Il lungo periodo di emergenza sanitaria potrebbe avere tra i suoi effetti anche quello di accelerare il cosiddetto fenomeno delle “culle vuote”. Lo si rileva dalla documentazione consegnata da Istat nell’audizione sul Def davanti alle commissioni Bilancio di Senato e Camera.
L’Istat scrive che “i 435 mila nati in Italia nel 2019 e i 428 mila che si erano ipotizzati per il 2020 alle condizioni pre-Covid-19, dovrebbero scendere a circa 426 mila nel bilancio finale del corrente anno, per poi ridursi a 396 mila, nel caso più sfavorevole, in quello del 2021. In generale, il superamento al ribasso del confine simbolico dei 400 mila nati annui, che originariamente nelle previsioni Istat del 2019 sarebbe avvenuto solo nel 2032 nell’ipotesi più pessimistica (senza per altro essere mai contemplato fino al limite delle previsioni, 2065, nell’ipotesi mediana) alla luce delle nuove simulazioni sembra invece possibile qualora si realizzasse un rapido raddoppio del tasso di disoccupazione, quand'anche seguito da un ritorno ai valori precedenti il marzo 2020 secondo un percorso di rientro spalmato nell'arco di circa un biennio”.
Sempre l’Istat sottolinea come le donne sono presenti in molti dei settori a medio-alto e alto rischio in termini di esposizione al virus.
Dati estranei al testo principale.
Definition wlcore_scan_get_channels (wl : wl1271) (req_channels : list ieee80211_channel)
    (n_ssids : Z) (channels : list conn_scan_ch_params) (band : ieee80211_band) (radar passive : bool)
    (start max_channels scan_type : Z) : Z * list conn_scan_ch_params :=
  let dwell := dwell_times (conf_scan (hw wl)) (conf_sched_scan (hw wl)) n_ssids band scan_type in
  let '(j, channels) :=
    scan_channels_loop n_ssids band radar passive dwell max_channels start req_channels channels in
  (j - start, channels).

Definition wlcore_set_scan_chan_params (wl : wl1271) (cfg : wl1271_cmd_scan_params)
    (channels : list ieee80211_channel) (n_ssids scan_type : Z) : bool * wl1271_cmd_scan_params :=
  let get := wlcore_scan_get_channels wl channels n_ssids in
  let '(p0, ch2) := get (channels_2 cfg) IEEE80211_BAND_2GHZ false true 0 MAX_CHANNELS_2GHZ scan_type in
  let p0 := u8 p0 in
  let '(a0, ch2) := get ch2 IEEE80211_BAND_2GHZ false false p0 MAX_CHANNELS_2GHZ scan_type in
  let a0 := u8 a0 in
  let '(p1, ch5) := get (channels_5 cfg) IEEE80211_BAND_5GHZ false true 0 MAX_CHANNELS_5GHZ scan_type in
  let p1 := u8 p1 in
  let '(dfs, ch5) := get ch5 IEEE80211_BAND_5GHZ true true p1 MAX_CHANNELS_5GHZ scan_type in
  let dfs := u8 dfs in
  let '(a1, ch5) := get ch5 IEEE80211_BAND_5GHZ false false (p1 + dfs) MAX_CHANNELS_5GHZ scan_type in
  let a1 := u8 a1 in
  (negb (p0 =? 0) || negb (a0 =? 0) || negb (p1 =? 0) || negb (a1 =? 0) || negb (dfs =? 0),
   cfg <| channels_2 := ch2 |> <| channels_5 := ch5 |> <| scan_passive := [p0; p1; 0] |>
       <| scan_active := [a0; a1; 0] |> <| scan_dfs := dfs |> <| passive_active := 0 |>).

(** ** Probe requests *)

(** mac80211's probe request: broadcast, the SSID and the given elements. *)
Definition ieee80211_probereq_get (vif_addr ssid ie : list Z) : list Z :=
  le_bytes 2 (Z.lor IEEE80211_FTYPE_MGMT IEEE80211_STYPE_PROBE_REQ) ++ [0; 0]
  ++ bcast_addr ++ vif_addr ++ bcast_addr ++ [0; 0]
  ++ [WLAN_EID_SSID; u8 (zlen ssid)] ++ ssid ++ ie.

Definition band_rates (w : wl12xx_vif) (band : ieee80211_band) : Z :=
  zget 0 (bitrate_masks w) (match band with IEEE80211_BAND_2GHZ => 0 | IEEE80211_BAND_5GHZ => 1 end).

Definition scan_params0 : wl1271_cmd_scan_params :=
  Build_wl1271_cmd_scan_params 0 0 0 0 0 0 0 0 [0; 0; 0] [0; 0; 0] 0 0 0 0 0 0
    (replicate 14 ch_params0) (replicate 24 ch_params0) [] 0 0.

(** One SSID of the list of a periodic scan; the array has 16 entries. *)
Definition add_ssid (type : Z) (ssid : list Z) (l : list (Z * list Z)) : outcome (list (Z * list Z)) :=
  if zlen l <? SCHED_SCAN_MAX_SSIDS then Ret (l ++ [(type, ssid)]) else Oops.

Fixpoint add_ssids (f : list Z -> Z) (ssids : list (list Z)) (l : list (Z * list Z))
    : outcome (list (Z * list Z)) :=
  match ssids with
  | [] => Ret l
  | s :: ssids => let* l := add_ssid (f s) s l in add_ssids f ssids l
  end.

(** The first entry of that name is marked; none if there is no such entry. *)
Fixpoint mark_hidden (ssid : list Z) (l : list (Z * list Z)) : option (list (Z * list Z)) :=
  match l with
  | [] => None
  | (t, s) :: l => if bool_decide (s = ssid) then Some ((SCAN_SSID_TYPE_HIDDEN, s) :: l)
                   else cons (t, s) <$> mark_hidden ssid l
  end.

Fixpoint mark_all_hidden (ssids : list (list Z)) (l : list (Z * list Z)) : option (list (Z * list Z)) :=
  match ssids with
  | [] => Some l
  | s :: ssids => if zlen s =? 0 then mark_all_hidden ssids l
                  else match mark_hidden s l with None => None | Some l => mark_all_hidden ssids l end
  end.

(** Nothing, or only the broadcast SSID, to probe for. *)
Definition only_bcast (ssids : list (list Z)) : bool :=
  match ssids with [] => true | [s] => zlen s =? 0 | _ => false end.

(** The list of a request and the filter it makes: [None] when the firmware
    needs no list, [inl] an error. *)
Definition ssid_list (req : cfg80211_sched_scan_request)
    : outcome (Z + (Z * option (list (Z * list Z)))) :=
  let named := filter (fun s => 0 < zlen s) (match_sets req) in
  if bool_decide (named = []) then
    if only_bcast (sched_ssids req) then Ret (inr (SCAN_SSID_FILTER_ANY, None))
    else
      let* l := add_ssids (fun s => if zlen s =? 0 then SCAN_SSID_TYPE_PUBLIC else SCAN_SSID_TYPE_HIDDEN)
                  (sched_ssids req) [] in
      Ret (inr (SCAN_SSID_FILTER_DISABLED, Some l))
  else
    let* l := add_ssids (fun _ => SCAN_SSID_TYPE_PUBLIC) named [] in
    if only_bcast (sched_ssids req) then Ret (inr (SCAN_SSID_FILTER_LIST, Some l))
    else
      match mark_all_hidden (sched_ssids req) l with
      | None => Ret (inl (- EINVAL))
      | Some l => Ret (inr (SCAN_SSID_FILTER_LIST, Some l))
      end.

Section Scan.
Context `{ops : wlcore_ops}.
In particolare, le donne rappresentano “il 30,1% degli occupati nei settori considerati a basso rischio, il 50,9% nei settori a rischio medio-basso, il 59,7% nei medio-alto e il 67,3% in quelli considerati maggiormente rischiosi. Nel 2019, il 64,4% del personale impiegato nell'assistenza sanitaria e l'83,8% di quello operante nell'assistenza sociale non residenziale sono donne, entrambi settori posizionati al livello di rischiosità più elevato”.
Nei settori considerati a basso rischio, gli uomini rappresentano il 62,9%, contro il 37% delle donne.